» **RECORDS SHOWN**:
(** Once the timer after a disconnect has fired the connection is dead for ever: whatever happens,
    [Connect] fails, sends fail, and [RequestChan] and [Clone], which have no timeout, get no answer. *)
Theorem no_life_after_shutdown c es : reachable c → shutdownTimer (run c) = true → running (run c) = true →
  ∃ c', conn_run es (timer_fires c) = Some c' ∧ (∀ dial b1 b2, (Connect SendChanSize dial b1 b2 c').2 ≠ None) ∧
    (∀ m, (SendMessage SendChanSize m c').1 = SDone (Some ErrDisconnected)) ∧
    (RequestChan SendChanSize c').2 = NoReply ∧ (Clone SendChanSize c').2 = NoReply.
Proof.
  intros Rc T R. destruct (stopped_run es (timer_fires c)) as (c' & E & I & R').
  { by apply inv_timer_fires, reachable_inv. } { unfold timer_fires. by rewrite T, R. }
  exists c'. split_and!; [done|intros; by apply connect_stopped| | |].
  - intros m. rewrite send_message_result by done. unfold send_result. rewrite (inv_running c' I R'). by destruct (IsConnect c').
  - unfold RequestChan, blocking_call. by rewrite serve_stopped.
  - unfold Clone, blocking_call. by rewrite serve_stopped.
Qed.

(** ** From the sender to the peer *)

(** Successive [SendBytes]. *)
Fixpoint send_all (version : string) (l : list (string * string * bytes)) (c : Connection) : list send_thread * Connection :=
  match l with
  | [] => ([], c)
  | (uuid, command, b) :: l =>
      match SendBytes SendChanSize uuid version command b (Some c) with
      | (t, Some c') => let '(ts, c2) := send_all version l c' in (t :: ts, c2)
      | (t, None) => ([t], c)
      end
  end.

Definition message_of (version : string) (to : bytes) (x : string * string * bytes) : pb_Message :=
  let '(uuid, command, b) := x in generateMessage uuid to command b version.

Lemma send_all_queued version l : ∀ c, Inv c → IsConnect c = true → connect (run c) = true → length (sendQueue c) + length l ≤ SendChanSize →
  send_all version l c = (replicate (length l) (SDone None), with_queue (sendQueue c ++ (message_of version (cachedAddr (cache c)) <$> l)) c).
Proof.
  induction l as [|[[uuid command] b] l IH]; intros c I K E Hl.
  - simpl. rewrite app_nil_r. by destruct c.
  - cbn [send_all SendBytes length replicate fmap list_fmap]. cbn [length] in Hl. unfold Address. cbn [negb snd]. rewrite send_message_result by done. unfold send_result. rewrite K, E. cbn [negb].
    rewrite decide_True by lia. rewrite IH; [|apply inv_append; [|done]|done|done|].
    + simpl. rewrite <- app_assoc. done.
    + destruct (inv_open c I E) as (g & _ & _ & ->). done.
    + simpl. rewrite length_app. simpl. lia.
Qed.

Context `{ProtoLaws pb_Message}.
Hypothesis default_has_no_header : m_Header (proto_default : pb_Message) = None.

End ConnectionProofs.

(** ** Concrete runs *)

Module ConnectionExample.
Import WireExample.

Definition peer : net_conn := {| LocalAddr := "10.0.0.1:9"; RemoteAddr := "10.0.0.2:9" |}.
Definition events : list event := [EPost (cmdInit (zeros 20) "client"); EPost (cmdSetAddr "10.0.0.2:9"); EPost (cmdConnect "10.0.0.2:9" (Some peer)); EServe; EServe; EServe].
Definition up : Connection := default newConnectionBase (conn_run 4 events newConnectionBase).
Definition down : Connection := default newConnectionBase (conn_run 4 (events ++ [EPost cmdDisconnect; EServe]) newConnectionBase).

Lemma up_reachable : reachable 4 up.
Proof. exists events. vm_compute. done. Qed.
Lemma down_reachable : reachable 4 down.
Proof. exists (events ++ [EPost cmdDisconnect; EServe]). vm_compute. done. Qed.
(** [Connect]: a new connection under an address derived from the key; the result of the first message is
    only logged; the dispatch channel is made anew.  [marshal] is the protobuf of (address, type,
    replace), [dial] and [answered] the outcome of the connection attempt. *)
Definition Connect (marshal : bytes → string → bool → bytes) (uuid version : string) (dial : option net_conn) (answered : bool)
    (c : ConnectionClient) : ConnectionClient * option client_error :=
  if connected c then (c, None)
  else
    let clientAddr := Keccak256 (str_bytes (key c)) in
    let conn := SetRealConnAddr (connectionAddress c) (NewConnection (BytesToAddress clientAddr) "m_client") in
    match Connection.Connect SendChanSize dial answered answered conn with
    | (_, Some e) => (c, Some (ErrConnect e))
    | (conn, None) =>
        let conn := (SendBytes SendChanSize uuid version "InitConnection" (marshal (take 20 clientAddr) "m_client" true) (Some conn)).2 in
        ({| key := key c; connectionAddress := connectionAddress c; connection := conn; dispatchCh := []; pendingRequests := pendingRequests c;
            channels := channels c; next_chan := next_chan c; connected := true; ctxDone := ctxDone c; errorNotifyChan := errorNotifyChan c |}, None)
    end.

(** One tick of [startKeepAlive]. *)
Definition keep_alive (uuid version : string) (c : ConnectionClient) : ConnectionClient :=
  if negb (ctxDone c) && connected c then
    match connection c with Some k => with_connection (SendBytes SendChanSize uuid version "Ping" [] (Some k)).2 c | None => c end
  else c.

(** ** Requests *)

Definition request_message (cmd id : string) (body : bytes) : pb_Message :=
  NewMessage (Some {| m_Header := Some {| h_Command := cmd; h_Pubkey := []; h_ToAddress := []; h_Sign := []; h_Version := EmptyString; h_ID := id |};
                      m_Body := body |}).

(** The first half of a request: the check, the channel of [cap] places stored under [id], the send. *)
Definition begin (cmd id : string) (body : bytes) (cap : nat) (c : ConnectionClient) : (client_error + nat) * ConnectionClient :=
  match connected c, connection c with
  | true, Some k =>
      let ch := next_chan c in
      let '(t, k') := SendMessage SendChanSize (request_message cmd id body) k in
      let c' := {| key := key c; connectionAddress := connectionAddress c; connection := Some k'; dispatchCh := dispatchCh c;
                   pendingRequests := <[id := ch]> (pendingRequests c); channels := <[ch := {| c_cap := cap; c_buf := [] |}]> (channels c);
                   next_chan := S ch; connected := connected c; ctxDone := ctxDone c; errorNotifyChan := errorNotifyChan c |} in
      match t with
      | SDone None => (inr ch, c')
      | SDone e => (inl (ErrSend e), with_pending (delete id (pendingRequests c')) c')
      | _ => (inl (ErrSend None), with_pending (delete id (pendingRequests c')) c')
      end
  | _, _ => (inl ErrNotConnected, c)
  end.

(** The deferred removal from the table. *)
Definition finish (id : string) (c : ConnectionClient) : ConnectionClient := with_pending (delete id (pendingRequests c)) c.

(** What a caller does with an answer: return, wait on, or wait a last time for an answer that only
    improves the result it already has. *)
Inductive next {A : Type} := Return (r : client_error + A) | Continue | Linger (f : response → option A) (a : A).
Arguments next : clear implicits.

Inductive select_case := WResponse | WError | WTimeout | WContext.

(** What may happen while a caller waits: a message arrives, a worker dispatches one, the connection
    fails, another caller begins, receives or ends, the caller's own [select] takes a case. *)
Inductive event :=
  | EvReceive (m : pb_Message)
  | EvDispatch (i : nat)
  | EvFail (e : string)
  | EvBegin (cmd id : string) (body : bytes) (cap : nat)
  | EvTake (ch : nat)
  | EvFinish (id : string)
  | EvSelect (w : select_case).

(** A caller takes the first answer out of a channel. *)
Definition take_response (ch : nat) (c : ConnectionClient) : option (response * ConnectionClient) :=
  match channels c !! ch with
  | Some k => match c_buf k with
              | r :: l => Some (r, with_channels (<[ch := {| c_cap := c_cap k; c_buf := l |}]> (channels c)) c)
              | [] => None
              end
  | None => None
  end.

Definition client_step (e : event) (c : ConnectionClient) : ConnectionClient :=
  match e with
  | EvReceive m => receive m c
  | EvDispatch i => dispatch_nth i c
  | EvFail e => handleConnectionError e c
  | EvBegin cmd id body cap => (begin cmd id body cap c).2
  | EvTake ch => match take_response ch c with Some (_, c') => c' | None => c end
  | EvFinish id => finish id c
  | EvSelect _ => c
  end.

(** The caller of channel [ch] while [events] happen; [linger] is set in the last wait.  [acks] collects
    the bodies passed to [onAck].  The result is [None] while it still waits. *)
Section Await.
Context {A : Type} (on_response : response → next A) (on_ack : response → option bytes) (ch : nat).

» **THE TASK**:
Begin with the first line of the listing and copy exactly through the line that contains "intros Rc T", please, keeping both ends and leaving out everything after.

» **RESPONSE TO THIS EXERCISE**:
(** Once the timer after a disconnect has fired the connection is dead for ever: whatever happens,
    [Connect] fails, sends fail, and [RequestChan] and [Clone], which have no timeout, get no answer. *)
Theorem no_life_after_shutdown c es : reachable c → shutdownTimer (run c) = true → running (run c) = true →
  ∃ c', conn_run es (timer_fires c) = Some c' ∧ (∀ dial b1 b2, (Connect SendChanSize dial b1 b2 c').2 ≠ None) ∧
    (∀ m, (SendMessage SendChanSize m c').1 = SDone (Some ErrDisconnected)) ∧
    (RequestChan SendChanSize c').2 = NoReply ∧ (Clone SendChanSize c').2 = NoReply.
Proof.
  intros Rc T R. destruct (stopped_run es (timer_fires c)) as (c' & E & I & R').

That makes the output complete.